• Required work:
The answer must be every line from the entries below that includes "AuditLogQuery".

• Material shown:
⟨
(* ===== verification/ApiClient.v ===== *)
(** The console's API client (console/src/lib/api/client.ts): the call each
    method of [ApiClient] makes, and what it returns or throws for an answer of
    the server.  The query types are those of console/src/lib/api/types.ts. *)

From Stdlib Require Import ZArith Lia Ascii String.
From stdpp Require Import base list strings gmap.
From S2P Require Import Prelude Html Json Uri Url.

(** A caught error: [err.status], which only a server's answer has, and
    [err.message]. *)
Record err := Err { e_status : option Z; e_message : string }.

Module Client.

(** ** The object *)

Record client := Api { baseUrl : string; apiKey : option string }.

(** [s.replace(/\/+$/, "")]. *)
Fixpoint strip_slashes (s : string) : string :=
  match s with
  | EmptyString => ""
  | String a s' =>
      match strip_slashes s' with
      | EmptyString => if Ascii.eqb a "/" then "" else String a ""
      | t => String a t
      end
  end.

Definition new_client (base : string) (key : option string) : client :=
  Api (strip_slashes base) key.

Definition setApiKey (key : option string) (c : client) : client := Api (baseUrl c) key.

(** ** Calls *)

(** What a method passes to [request]: the path, and the options' method and
    body. *)
Record rpc := Rpc { r_path : string; r_method : option string; r_body : option string }.

Definition get (path : string) : rpc := Rpc path None None.
Definition send (method path : string) (body : option string) : rpc := Rpc path (Some method) body.

(** What [fetch] is called with. *)
Record call := Call {
  url : string; method : option string; headers : list (string * string);
  body : option string }.

Definition text_of (o : option string) : string := default "" o.

(** [this.apiKey] in a test: a key that is not empty. *)
Definition authorization (c : client) : list (string * string) :=
  match apiKey c with
  | Some k => if String.eqb k "" then [] else [("Authorization", "Bearer " +:+ k)]
  | None => []
  end.

Definition request (c : client) (r : rpc) : call :=
  Call (baseUrl c +:+ r_path r) (r_method r)
    ([("Accept", "application/json")] ++
     (if String.eqb (text_of (r_body r)) "" then [] else [("Content-Type", "application/json")]) ++
     authorization c)
    (r_body r).

(** ** Answers *)

(** An answer of the server: its status and reason, its body as a text and as
    what [JSON.parse] makes of it ([None] when it throws). *)
Record http := Http {
  h_status : Z; h_statusText : string; h_text : string; h_json : option jval }.

(** What a method returns, the error of an answer it refuses, or another
    exception (a body that is not JSON). *)
Inductive answer := Got (v : jval) | GotText (s : string) | Refused (e : err) | Broken.

Definition ok (h : http) : bool := (200 <=? h_status h) && (h_status h <? 300).

Definition status_line (h : http) : string :=
  "HTTP " +:+ string_of_Z (h_status h) +:+ " " +:+ h_statusText h.

(** The message of the thrown error: the first of the three fields that is
    truthy; reading a field of [null] throws, and the status line stays. *)
Definition errorDetail (h : http) : string :=
  match h_json h with
  | None => status_line h
  | Some errorJson =>
      match jget errorJson "detail", jget errorJson "title", jget errorJson "message" with
      | Some detail, Some title, Some message =>
          if truthy detail then js_string detail
          else if truthy title then js_string title
          else if truthy message then js_string message
          else status_line h
      | _, _, _ => status_line h
      end
  end.

Definition read_answer (h : http) : answer :=
  if negb (ok h) then Refused (Err (Some (h_status h)) (errorDetail h))
  else if h_status h =? 204 then Got JUndef
  else match h_json h with Some v => Got v | None => Broken end.

(** ** Queries *)

Record WorkflowSearchQuery := Search {
  s_workflowIds : list string; s_workflowName : list string;
  s_workflowIdPrefix : list string; s_status : list string; s_queueName : list string;
  s_appVersion : list string; s_executorId : list string;
  s_startTime : string; s_endTime : string;
  s_limit : option Z; s_offset : option Z; s_sortDesc : option bool }.

Record AuditLogQuery := AuditQuery {
  a_startTime : string; a_endTime : string; a_operation : string; a_subject : string;
  a_target : string; a_limit : option Z; a_offset : option Z }.

Record MetricsQuery := Metrics {
  m_applications : string; m_workflowNames : string; m_metrics : list string }.

(** [for (const x of l) params.append(k, x)]. *)
Definition append_all (k : string) (l : list string) (ps : list (string * string)) :=
  fold_left (λ ps x, params_append k x ps) l ps.

(** [if (n) params.append(k, n.toString())]: zero is left out. *)
Definition append_number (k : string) (n : option Z) (ps : list (string * string)) :=
  match n with
  | Some n => if n =? 0 then ps else params_append k (string_of_Z n) ps
  | None => ps
  end.

Definition set_text (k v : string) (ps : list (string * string)) :=
  if String.eqb v "" then ps else params_set k v ps.

Definition set_number (k : string) (n : option Z) (ps : list (string * string)) :=
  match n with Some n => params_set k (string_of_Z n) ps | None => ps end.

Definition search_params (q : WorkflowSearchQuery) : list (string * string) :=
  let ps := append_all "workflowIds" (s_workflowIds q) [] in
  let ps := append_all "workflowName" (s_workflowName q) ps in
  let ps := append_all "status" (s_status q) ps in
  let ps := append_all "queueName" (s_queueName q) ps in
  let ps := append_all "appVersion" (s_appVersion q) ps in
  let ps := append_number "limit" (s_limit q) ps in
  let ps := append_number "offset" (s_offset q) ps in
  match s_sortDesc q with
  | Some b => params_append "sortDesc" (bool_text b) ps
  | None => ps
  end.

Definition audit_params (q : AuditLogQuery) : list (string * string) :=
  let ps := set_text "startTime" (a_startTime q) [] in
  let ps := set_text "endTime" (a_endTime q) ps in
  let ps := set_text "operation" (a_operation q) ps in
  let ps := set_text "subject" (a_subject q) ps in
  let ps := set_text "target" (a_target q) ps in
  let ps := set_number "limit" (a_limit q) ps in
  set_number "offset" (a_offset q) ps.

Definition metrics_params (q : MetricsQuery) : list (string * string) :=
  let ps := set_text "applications" (m_applications q) [] in
  let ps := set_text "workflow_names" (m_workflowNames q) ps in
  append_all "metrics" (m_metrics q) ps.

(** [${qs ? "?" + qs : ""}]. *)
Definition query_suffix (ps : list (string * string)) : string :=
  let qs := params_text ps in if String.eqb qs "" then "" else "?" +:+ qs.

Notation enc := encodeURIComponent.

(** ** Health, applications *)

Definition getHealth : rpc := get "/healthz".

Definition listApplications (orgName : string) : rpc :=
  get (tpl [T "/v2/orgs/"; H (enc orgName); T "/apps"]).

Definition getApplication (orgName appName : string) : rpc :=
  get (tpl [T "/v2/orgs/"; H (enc orgName); T "/apps/"; H (enc appName)]).

Definition listExecutors (orgName appName : string) : rpc :=
  get (tpl [T "/v2/orgs/"; H (enc orgName); T "/apps/"; H (enc appName); T "/executors"]).

(** ** Workflows *)

Definition listWorkflows (orgName appName : string) (query : WorkflowSearchQuery) : rpc :=
  get (tpl [T "/v2/orgs/"; H (enc orgName); T "/apps/"; H (enc appName); T "/workflows";
            H (query_suffix (search_params query))]).

Definition getWorkflow (orgName appName workflowId : string) : rpc :=
  get (tpl [T "/v2/orgs/"; H (enc orgName); T "/apps/"; H (enc appName); T "/workflows/";
            H (enc workflowId)]).

Definition listSteps (orgName appName workflowId : string) : rpc :=
  get (tpl [T "/v2/orgs/"; H (enc orgName); T "/apps/"; H (enc appName); T "/workflows/";
            H (enc workflowId); T "/steps"]).

Definition getWorkflowEvents (orgName appName workflowId : string) : rpc :=
  get (tpl [T "/v2/orgs/"; H (enc orgName); T "/apps/"; H (enc appName); T "/workflows/";
            H (enc workflowId); T "/events"]).

Definition getWorkflowEvent (orgName appName workflowId key : string) : rpc :=
  get (tpl [T "/v2/orgs/"; H (enc orgName); T "/apps/"; H (enc appName); T "/workflows/";
            H (enc workflowId); T "/event?key="; H (enc key)]).

(** [topic || undefined]. *)
Definition sendWorkflowMessage (orgName appName workflowId : string) (payload : jval)
    (topic : string) : rpc :=
  send "POST"
    (tpl [T "/v2/orgs/"; H (enc orgName); T "/apps/"; H (enc appName); T "/workflows/";
          H (enc workflowId); T "/send"])
    (stringify (JObj [("topic", if String.eqb topic "" then JUndef else JStr topic);
                      ("payload", payload)])).

Definition getWorkflowNotifications (orgName appName workflowId : string) : rpc :=
  get (tpl [T "/v2/orgs/"; H (enc orgName); T "/apps/"; H (enc appName); T "/workflows/";
            H (enc workflowId); T "/notifications"]).

Definition getWorkflowStreams (orgName appName workflowId key : string) : rpc :=
  get (tpl [T "/v2/orgs/"; H (enc orgName); T "/apps/"; H (enc appName); T "/workflows/";
            H (enc workflowId); T "/streams";
            H (if String.eqb key "" then "" else "?key=" +:+ enc key)]).

Definition cancelWorkflow (orgName appName workflowId : string) : rpc :=
  send "POST"
    (tpl [T "/v2/orgs/"; H (enc orgName); T "/apps/"; H (enc appName); T "/workflows/";
          H (enc workflowId); T "/cancel"])
    (Some "{}").

Definition resumeWorkflow (orgName appName workflowId : string) : rpc :=
  send "POST"
    (tpl [T "/v2/orgs/"; H (enc orgName); T "/apps/"; H (enc appName); T "/workflows/";
          H (enc workflowId); T "/resume"])
    (Some "{}").

Definition forkWorkflow (org app id : string) (startStep : Z) : rpc :=
  send "POST"
    (tpl [T "/v2/orgs/"; H (enc org); T "/apps/"; H (enc app); T "/workflows/";
          H (enc id); T "/fork"])
    (stringify (JObj [("startStep", JNum startStep)])).

(** ** Queues, schedules, alerting rules *)

Definition listQueues (orgName appName : string) : rpc :=
  get (tpl [T "/v2/orgs/"; H (enc orgName); T "/apps/"; H (enc appName); T "/queues"]).

Definition listSchedules (orgName appName : string) : rpc :=
  get (tpl [T "/v2/orgs/"; H (enc orgName); T "/apps/"; H (enc appName); T "/schedules"]).

Definition pauseSchedule (orgName appName scheduleName : string) : rpc :=
  send "POST"
    (tpl [T "/v2/orgs/"; H (enc orgName); T "/apps/"; H (enc appName); T "/schedules/";
          H (enc scheduleName); T "/pause"]) None.

Definition resumeSchedule (orgName appName scheduleName : string) : rpc :=
  send "POST"
    (tpl [T "/v2/orgs/"; H (enc orgName); T "/apps/"; H (enc appName); T "/schedules/";
          H (enc scheduleName); T "/resume"]) None.

Definition triggerSchedule (orgName appName scheduleName : string) : rpc :=
  send "POST"
    (tpl [T "/v2/orgs/"; H (enc orgName); T "/apps/"; H (enc appName); T "/schedules/";
          H (enc scheduleName); T "/trigger"]) None.

Definition listAlertingRules (orgName appName : string) : rpc :=
  get (tpl [T "/v2/orgs/"; H (enc orgName); T "/apps/"; H (enc appName); T "/alerting-rules"]).

Definition createAlertingRule (orgName appName : string) (rule : jval) : rpc :=
  send "POST"
    (tpl [T "/v2/orgs/"; H (enc orgName); T "/apps/"; H (enc appName); T "/alerting-rules"])
    (stringify rule).

Definition deleteAlertingRule (orgName appName ruleId : string) : rpc :=
  send "DELETE"
    (tpl [T "/v2/orgs/"; H (enc orgName); T "/apps/"; H (enc appName); T "/alerting-rules/";
          H (enc ruleId)]) None.

(** ** API keys *)

Definition json_strings (l : list string) : jval := JArr (map JStr l).

Definition listAPIKeys (orgName : string) : rpc :=
  get (tpl [T "/v2/orgs/"; H (enc orgName); T "/tokens"]).

Definition createAPIKey (orgName name : string) (permissions appNames : list string) : rpc :=
  send "POST" (tpl [T "/v2/orgs/"; H (enc orgName); T "/tokens/"; H (enc name)])
    (stringify (JObj [("permissions", json_strings permissions);
                      ("appNames", json_strings appNames)])).

Definition revokeAPIKey (orgName name : string) : rpc :=
  send "DELETE" (tpl [T "/v2/orgs/"; H (enc orgName); T "/tokens/"; H (enc name)]) None.

(** ** Settings and autoscaling *)

Definition updateApp (orgName appName : string) (input : jval) : rpc :=
  send "PATCH" (tpl [T "/v2/orgs/"; H (enc orgName); T "/apps/"; H (enc appName)])
    (stringify input).

Definition getAutoscalingPolicy (orgName appName : string) : rpc :=
  get (tpl [T "/v2/orgs/"; H (enc orgName); T "/apps/"; H (enc appName); T "/autoscaling-policy"]).

Definition setAutoscalingPolicy (orgName appName : string) (policy : jval) : rpc :=
  send "PUT"
    (tpl [T "/v2/orgs/"; H (enc orgName); T "/apps/"; H (enc appName); T "/autoscaling-policy"])
    (stringify policy).

Definition deleteAutoscalingPolicy (orgName appName : string) : rpc :=
  send "DELETE"
    (tpl [T "/v2/orgs/"; H (enc orgName); T "/apps/"; H (enc appName); T "/autoscaling-policy"])
    None.

Definition getAutoscale (orgName appName : string) : rpc :=
  get (tpl [T "/v2/orgs/"; H (enc orgName); T "/apps/"; H (enc appName); T "/autoscale"]).

(** ** Audit log and metrics *)

Definition listAuditLogs (orgName : string) (query : AuditLogQuery) : rpc :=
  get (tpl [T "/v2/orgs/"; H (enc orgName); T "/audit-logs";
            H (query_suffix (audit_params query))]).

(** The metrics are a text, and their call does not go through [request]. *)
Definition getMetricsText (c : client) (query : MetricsQuery) : call :=
  Call (tpl [H (baseUrl c); T "/v1/metrics"; H (query_suffix (metrics_params query))]) None
    ([("Accept", "text/plain")] ++ authorization c) None.

Definition read_metrics (h : http) : answer :=
  if negb (ok h) then Refused (Err (Some (h_status h)) (status_line h))
  else GotText (h_text h).

(** ** Roles, members, organizations *)

Definition listRoles (orgName : string) : rpc :=
  get (tpl [T "/v2/orgs/"; H (enc orgName); T "/roles"]).

Definition createRole (orgName name : string) (permissions : list string) : rpc :=
  send "POST" (tpl [T "/v2/orgs/"; H (enc orgName); T "/roles"])
    (stringify (JObj [("name", JStr name); ("permissions", json_strings permissions)])).

Definition deleteRole (orgName roleName : string) : rpc :=
  send "DELETE" (tpl [T "/v2/orgs/"; H (enc orgName); T "/roles/"; H (enc roleName)]) None.

Definition listMembers (orgName : string) : rpc :=
  get (tpl [T "/v2/orgs/"; H (enc orgName); T "/members"]).

Definition grantMemberRole (orgName username roleName : string) : rpc :=
  send "PUT"
    (tpl [T "/v2/orgs/"; H (enc orgName); T "/members/"; H (enc username); T "/roles/";
          H (enc roleName)]) None.

Definition removeMember (orgName username : string) : rpc :=
  send "DELETE" (tpl [T "/v2/orgs/"; H (enc orgName); T "/members/"; H (enc username)]) None.

Definition listPermissions (orgName : string) : rpc :=
  get (tpl [T "/v2/orgs/"; H (enc orgName); T "/permissions"]).

Definition listOrganizations : rpc := get "/v2/orgs".

(** ** The address of the event stream *)

Definition getEventsUrl (c : client) (orgName : string) (appName : string) : string :=
  let base :=
    if String.eqb appName "" then tpl [T "/v2/orgs/"; H (enc orgName); T "/events"]
    else tpl [T "/v2/orgs/"; H (enc orgName); T "/apps/"; H (enc appName); T "/events"] in
  match apiKey c with
  | Some k =>
      if String.eqb k "" then tpl [H (baseUrl c); H base]
      else tpl [H (baseUrl c); H base; T "?token="; H (enc k)]
  | None => tpl [H (baseUrl c); H base]
  end.

End Client.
⟩
• Task solution:
Record AuditLogQuery := AuditQuery {
Definition audit_params (q : AuditLogQuery) : list (string * string) :=
Definition listAuditLogs (orgName : string) (query : AuditLogQuery) : rpc :=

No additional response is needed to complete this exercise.